Dashboards are for humans. Alerts are for when humans are asleep. This PrometheusRule fires when a pod has been in CrashLoopBackOff for 5 minutes:

apiVersion: monitoring.coreos.com/v1
kind: PrometheusRule
metadata:
  name: pod-alerts
  namespace: monitoring
  labels:
    release: kube-prometheus-stack
spec:
  groups:
  - name: pod.rules
    rules:
    - alert: PodCrashLooping
      expr: rate(kube_pod_container_status_restarts_total[5m]) * 60 > 0
      for: 5m
      labels:
        severity: warning
      annotations:
        summary: "Pod {{{{ $labels.pod }}}} is crash looping"
        description: "Pod {{{{ $labels.pod }}}} has restarted more than once in 5 minutes"

Key detail: The release: kube-prometheus-stack label is required for Prometheus to discover and load this rule. Without it, the rule exists in the cluster but Prometheus ignores it completely.

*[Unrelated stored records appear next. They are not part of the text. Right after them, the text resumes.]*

Lemma parse_messages_open_array (ts : list WireTurn) :
  json = open_array_text sp ts tail ->
  Forall well_formed_turn ts ->
  parse_messages_json fuel json = Ok (map decode_turn ts).
Proof.
  intros Hj Hwf. destruct sp_ok as (G0 & _).
  assert (NB : forall w, gap w -> ~ In lbrace w)
    by (intros w G; apply gap_not_in; [exact G | reflexivity]).
  unfold parse_messages_json, open_array_text in *.
  assert (F0 : find_chr json lbracket 0 = 0).
  { rewrite Hj. apply (find_chr_skip [] [] lbracket). intros []. }
  rewrite F0. change (0 =? npos) with false. cbv iota.
  assert (Hf : (1 <= fuel)%nat).
  { rewrite Hj in enough_fuel. rewrite size_app in enough_fuel.
    change (size (lit "[")) with 1 in enough_fuel.
    match type of enough_fuel with 1 + size ?r <= _ => pose proof (size_nonneg r) end.
    lia. }
  destruct ts as [|t ts].
  - cbn [objects_text app map] in *.
    destruct fuel as [|f] eqn:Ef; [lia|]. rewrite <- Ef in *.
    change 0 with (size []).
    rewrite Ef at 2.
    apply (msg_loop_in_tail [] (lit "[" ++ opening sp)).
    + rewrite Hj. rewrite <- app_assoc. reflexivity.
    + intros H. brace_free NB H.
  - destruct (objects_text_starts sp (t :: ts) ltac:(discriminate)) as [r Hr].
    assert (F : find_chr json lbrace 0 = size (lit "[" ++ opening sp)).
    { rewrite Hj, Hr. rewrite size_app.
      change (lit "[" ++ opening sp ++ (lbrace :: r) ++ tail)
        with ([] ++ (lit "[" ++ opening sp) ++ lbrace :: (r ++ tail)).
      rewrite find_chr_skip; [rewrite size_app; reflexivity|].
      intros H. brace_free NB H. }
    rewrite F.
    rewrite (msg_loop_objects_tail (t :: ts) (lit "[" ++ opening sp) [] fuel).
    + reflexivity.
    + discriminate.
    + etransitivity; [exact Hj|]. rewrite <- app_assoc. reflexivity.
    + exact Hwf.
    + pose proof (objects_text_size sp O (t :: ts)) as L.
      assert (1 + size (objects_text sp (t :: ts)) <= size json).
      { rewrite Hj, !size_app.
        change (size (lit "[")) with 1. pose proof (size_nonneg (opening sp)).
        pose proof (size_nonneg tail). lia. }
      lia.
Qed.

End OpenArray.

(** X7. [parse_messages_json] does not ask for the end of the array:
    on an opening bracket, N well-formed objects and any text in which
    the key ["role"] does not occur (nothing, a closing bracket, an
    object without a role, the start of a cut object) it returns the N
    turns of the objects, in their order, and ignores the rest. *)
Theorem open_array_decoded (fuel : nat) (sp : Spacing) (ts : list WireTurn) (tail : str) :
  well_formed_spacing sp -> Forall well_formed_turn ts ->
  contains (quoted (lit "role")) tail = false ->
  size (open_array_text sp ts tail) < npos ->
  size (open_array_text sp ts tail) <= Z.of_nat fuel ->
  parse_messages_json fuel (open_array_text sp ts tail) = Ok (map decode_turn ts).
Proof.
  intros Hsp Hwf Hc Hs Hf.
  apply (parse_messages_open_array sp Hsp (open_array_text sp ts tail) Hs fuel Hf tail);
    [|reflexivity | exact Hwf].
  unfold contains in Hc. destruct (index_of (quoted (lit "role")) tail); [discriminate|].
  reflexivity.
Qed.

Lemma open_array_decoded_witness :
  parse_messages_json 64
    (open_array_text compact
       [{| wire_role := lit "user"; wire_content := lit "hi" |}]
       (jq ",{`content`:`lost`},{`ro"))
  = Ok [{| role := lit "user"; content := lit "hi" |}].
Proof.
  apply (open_array_decoded 64 compact
           [{| wire_role := lit "user"; wire_content := lit "hi" |}]
           (jq ",{`content`:`lost`},{`ro")).
  - repeat split.
  - constructor; [|constructor]. split; [|reflexivity].
    vm_compute. intros H. repeat (destruct H as [H|H]; [discriminate H|]). exact H.
  - vm_compute. reflexivity.
  - vm_compute. reflexivity.
  - vm_compute. discriminate.
Defined.

Ltac chars_differ := let E := fresh "E" in intros E; vm_compute in E; discriminate E.

Section EscapedTurns.

Lemma replace_pairs_skip (a b r x : ascii) (s : str) :
  x <> a -> replace_pairs a b r (x :: s) = x :: replace_pairs a b r s.
Proof.
  intros N. destruct s as [|y s]; [reflexivity|]. rewrite replace_pairs_step.
  destruct (Ascii.eqb_spec a x); [congruence | reflexivity].
Qed.

Lemma replace_pairs_hit (a b r : ascii) (t : str) :
  replace_pairs a b r (a :: b :: t) = r :: replace_pairs a b r t.
Proof. rewrite replace_pairs_step, !Ascii.eqb_refl. reflexivity. Qed.

Lemma replace_pairs_miss (a b r y : ascii) (t : str) :
  y <> b -> replace_pairs a b r (a :: y :: t) = a :: replace_pairs a b r (y :: t).
Proof.
  intros N. rewrite replace_pairs_step.
  destruct (Ascii.eqb_spec b y); [congruence|]. rewrite andb_false_r. reflexivity.
Qed.

Lemma read_back_char_cases (c : ascii) :
  read_back_char c = true -> c <> backslash /\ c <> carriage /\ c <> tab.
Proof.
  unfold read_back_char. intros H. apply negb_true_iff in H.
  apply orb_false_iff in H. destruct H as [H H3].
  apply orb_false_iff in H. destruct H as [H1 H2].
  apply Ascii.eqb_neq in H1, H2, H3. auto.
Qed.

Lemma unescape_escape_char (c : ascii) (X : str) :
  read_back_char c = true -> unescape (escape_char c ++ X) = c :: unescape X.
Proof.
  intros H. destruct (read_back_char_cases c H) as (B & R & T).
  unfold unescape.
  destruct (escape_char_cases c)
    as [[-> ->]|[[-> ->]|[[-> ->]|[[-> ->]|[[-> ->]|(N1 & N2 & N3 & N4 & N5 & ->)]]]]];
    try congruence; cbn [app].
  - rewrite (replace_pairs_miss backslash "n" newline dquote) by chars_differ.
    rewrite (replace_pairs_skip backslash "n" newline dquote) by chars_differ.
    apply replace_pairs_hit.
  - rewrite (replace_pairs_hit backslash "n" newline).
    apply replace_pairs_skip. chars_differ.
  - rewrite (replace_pairs_skip backslash "n" newline c) by exact B.
    apply replace_pairs_skip. exact B.
Qed.

Lemma unescape_escape (s : str) :
  forallb read_back_char s = true -> unescape (List.concat (map escape_char s)) = s.
Proof.
  induction s as [|c s IH]; intros H; [reflexivity|].
  cbn [forallb] in H. apply andb_true_iff in H. destruct H as [Hc H].
  cbn [map List.concat]. rewrite unescape_escape_char by exact Hc.
  rewrite IH by exact H. reflexivity.
Qed.

Lemma quotes_escaped_escape (s : str) :
  forall p, p <> backslash -> forallb read_back_char s = true ->
            quotes_escaped p (List.concat (map escape_char s)) = true.
Proof.
  induction s as [|c s IH]; intros p Hp H.
  - cbn [map List.concat quotes_escaped]. apply negb_true_iff. apply Ascii.eqb_neq. exact Hp.
  - cbn [forallb] in H. apply andb_true_iff in H. destruct H as [Hc H].
    destruct (read_back_char_cases c Hc) as (B & R & T).
    cbn [map List.concat].
    destruct (escape_char_cases c)
      as [[-> ->]|[[-> ->]|[[-> ->]|[[-> ->]|[[-> ->]|(N1 & N2 & N3 & N4 & N5 & ->)]]]]];
      try congruence; cbn [app quotes_escaped].
    + rewrite Ascii.eqb_refl. rewrite IH by (chars_differ || exact H). reflexivity.
    + rewrite IH by (chars_differ || exact H). reflexivity.
    + apply Ascii.eqb_neq in N1. rewrite N1. cbn [negb orb andb].
      apply IH; [exact B | exact H].
Qed.

Lemma encode_turn_well_formed (m : ChatMessage) :
  read_back_turn m -> well_formed_turn (encode_turn m).
Proof.
  intros [Hr Hc]. split; [exact Hr|]. cbn [encode_turn wire_content].
  apply quotes_escaped_escape; [chars_differ | exact Hc].
Qed.

Lemma decode_encode_turn (m : ChatMessage) :
  read_back_turn m -> decode_turn (encode_turn m) = m.
Proof.
  intros [Hr Hc]. destruct m as [r c]. unfold decode_turn, encode_turn.
  cbn [wire_role wire_content role content] in *. rewrite unescape_escape by exact Hc.
  reflexivity.
Qed.

End EscapedTurns.



(** * The tool decoder always returns *)

Section ToolsReturn.

Variable fuel : nat.
Variable json : str.
Hypothesis json_short : size json <= INT_MAX.
Hypothesis enough_fuel : size json <= Z.of_nat fuel.

(** The loop of lines 95-130 appends one record per turn and ends. *)
Lemma tools_loop_appends (n : nat) :
  forall pos tools,
    pos = npos \/ (0 <= pos < size json /\ size json - pos <= Z.of_nat n) ->
    exists extra,
      tools_loop fuel n json pos tools = Ok (tools ++ extra)
      /\ (extra = [] <-> pos = npos).
Proof.
  pose proof (json_below_npos O json json_short) as Hs.
  induction n as [|n IH]; intros pos tools Hn; cbn [tools_loop];
    destruct (pos =? npos) eqn:E;
    try (apply Z.eqb_eq in E; exists []; rewrite app_nil_r;
         split; [reflexivity | split; auto]);
    apply Z.eqb_neq in E; destruct Hn as [Hn|[Hpos Hn]]; try congruence; [lia|].
  destruct (tools_body_total fuel json json_short enough_fuel pos tools)
    as (tool & -> & _); [lia|]. cbn [bind].
  destruct (IH (find json (quoted (lit "function")) (find json (quoted (lit "name")) pos))
              (tools ++ [tool])) as (extra & -> & _).
  { destruct (tools_next_pos O json json_short pos) as [F|F]; [lia | left; exact F | right; lia]. }
  exists (tool :: extra). rewrite <- app_assoc. split; [reflexivity|].
  split; [discriminate | congruence].
Qed.

End ToolsReturn.

(** X9. [parse_tools_json] returns on every text (of a length [int]
    can count): it throws no exception, reads no character out of
    range and its loops end, the search for the next marker moving
    forward at each turn. It returns no record exactly when the marker
    ["function"] does not occur from the first opening bracket on. *)
Theorem tools_decoder_returns (fuel : nat) (json : str) :
  size json <= INT_MAX -> size json <= Z.of_nat fuel ->
  exists tools,
    parse_tools_json fuel json = Ok tools
    /\ (tools = [] <->
        find json (quoted (lit "function")) (find_chr json lbracket 0) = npos).
Proof.
  intros Hs Hf. unfold parse_tools_json. destruct json as [|c json'].
  - exists []. split; [reflexivity|]. split; reflexivity.
  - set (json := c :: json') in *.
    assert (Hn : size json < npos) by (apply (json_below_npos O); exact Hs).
    destruct (find_chr json lbracket 0 =? npos) eqn:E.
    + apply Z.eqb_eq in E. exists []. split; [reflexivity|]. rewrite E.
      split; [intros _; apply find_past_end; exact Hn | reflexivity].
    + apply Z.eqb_neq in E.
      destruct (find_chr_range json lbracket 0 ltac:(lia)) as [F|F]; [congruence|].
      destruct (tools_loop_appends fuel json Hs Hf fuel
                  (find json (quoted (lit "function")) (find_chr json lbracket 0)) [])
        as (extra & -> & X).
      * destruct (find_quoted_range json (lit "function")
                    (find_chr json lbracket 0) ltac:(lia)) as [G|G];
          [left; exact G | right; lia].
      * exists extra. split; [reflexivity | exact X].
Qed.

Lemma tools_decoder_returns_witness :
  exists tools,
    parse_tools_json 32 (jq "[{`function`:{`name`:`f") = Ok tools
    /\ (tools = [] <->
        find (jq "[{`function`:{`name`:`f") (quoted (lit "function"))
          (find_chr (jq "[{`function`:{`name`:`f") lbracket 0) = npos).
Proof.
  apply (tools_decoder_returns 32 (jq "[{`function`:{`name`:`f")).
  - vm_compute. discriminate.
  - vm_compute. discriminate.
Defined.

(** * Options: where exceptions come from *)

Section StopLoopFacts.

Lemma wrap_le (z : Z) : 0 <= z -> wrap z <= z.
Proof. intros H. unfold wrap. apply Z.mod_le; [exact H | reflexivity]. Qed.

(** The stop-sequence loop reads inside the text only: when it comes
    to an end, it returns. *)
Lemma stop_loop_outcome (json : str) (end_pos : Z) (n : nat) :
  forall seq_pos o,
    seq_pos = npos \/ 0 <= seq_pos < size json ->
    snd (stop_loop n json end_pos seq_pos o) = Ok tt
    \/ snd (stop_loop n json end_pos seq_pos o) = OutOfFuel.
Proof.
  induction n as [|n IH]; intros seq_pos o Hp; cbn [stop_loop];
    destruct (negb (seq_pos =? npos) && (seq_pos <? end_pos)) eqn:C;
    try (left; reflexivity); try (right; reflexivity).
  apply andb_true_iff in C. destruct C as [C _]. apply negb_true_iff in C.
  apply Z.eqb_neq in C. destruct Hp as [Hp|Hp]; [congruence|].
  assert (Hnext : forall o1,
            snd (stop_loop n json end_pos
                   (find_chr json dquote
                      (wrap (find_chr json dquote (wrap (seq_pos + 1)) + 1))) o1) = Ok tt
            \/ snd (stop_loop n json end_pos
                      (find_chr json dquote
                         (wrap (find_chr json dquote (wrap (seq_pos + 1)) + 1))) o1)
               = OutOfFuel).
  { intros o1. apply IH.
    destruct (find_chr_range json dquote
                (wrap (find_chr json dquote (wrap (seq_pos + 1)) + 1))
                (wrap_nonneg _)) as [F|F]; [left; exact F | right].
    pose proof (wrap_nonneg (find_chr json dquote (wrap (seq_pos + 1)) + 1)). lia. }
  unfold and_then.
  destruct (negb (find_chr json dquote (wrap (seq_pos + 1)) =? npos)).
  - unfold assign.
    rewrite substr_ok by (pose proof (wrap_le (seq_pos + 1)); lia).
    match goal with
    | |- context [stop_loop n json end_pos ?p ?o1] =>
        destruct (stop_loop n json end_pos p o1) as [o2 r2] eqn:S;
        specialize (Hnext o1); rewrite S in Hnext; exact Hnext
    end.
  - unfold skip.
    match goal with
    | |- context [stop_loop n json end_pos ?p ?o1] =>
        destruct (stop_loop n json end_pos p o1) as [o2 r2] eqn:S;
        specialize (Hnext o1); rewrite S in Hnext; exact Hnext
    end.
Qed.

Lemma read_stop_sequences_outcome (fuel : nat) (json : str) (o : SamplingOptions) :
  snd (read_stop_sequences fuel json o) = Ok tt
  \/ snd (read_stop_sequences fuel json o) = OutOfFuel.
Proof.
  unfold read_stop_sequences. cbv zeta.
  destruct (negb (find json (quoted (lit "stop_sequences")) 0 =? npos)) eqn:K;
    [|left; reflexivity].
  apply negb_true_iff in K. apply Z.eqb_neq in K.
  destruct (find_quoted_range json (lit "stop_sequences") 0 ltac:(lia)) as [F|F];
    [congruence|].
  destruct (negb (find_chr json lbracket
                    (find json (quoted (lit "stop_sequences")) 0) =? npos)) eqn:B;
    [|left; reflexivity].
  apply negb_true_iff in B. apply Z.eqb_neq in B.
  destruct (find_chr_range json lbracket
              (find json (quoted (lit "stop_sequences")) 0) ltac:(lia)) as [G|G];
    [congruence|].
  apply stop_loop_outcome.
  destruct (find_chr_range json dquote
              (find_chr json lbracket (find json (quoted (lit "stop_sequences")) 0))
              ltac:(lia)) as [D|D]; [left; exact D | right; lia].
Qed.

Configuring Alertmanager for Slack

# values.yaml for helm upgrade
alertmanager:
  config:
    global:
      resolve_timeout: 5m
    route:
      group_by: ['alertname', 'namespace']
      receiver: 'slack-notifications'
    receivers:
    - name: 'slack-notifications'
      slack_configs:
      - api_url: 'https://hooks.slack.com/services/YOUR/WEBHOOK/URL'
        channel: '#alerts'
        title: '{{ .GroupLabels.alertname }}'
        text: '{{ range .Alerts }}{{ .Annotations.description }}{{ end }}'

Storage considerations on EKS

Prometheus stores metrics on disk. Plan for this before you run out of space in production:

Default retention is 10 days — I set it to 15 days for production
At 50 metrics/second, expect roughly 1–2GB per day of storage
Use gp3 instead of gp2 for EBS volumes — same cost, better baseline performance
Enable EBS CSI driver on your EKS cluster before installing — the chart needs it for PVC provisioning

# Check if EBS CSI driver is installed
kubectl get pods -n kube-system | grep ebs-csi

# If not, install via EKS add-on
aws eks create-addon \
  --cluster-name your-cluster \
  --addon-name aws-ebs-csi-driver \
  --region us-east-1

Get this stack running before your first production workload goes live. The 45% reduction in incident response time I've seen in practice comes almost entirely from having the right alerts already configured — not from looking at dashboards after something breaks.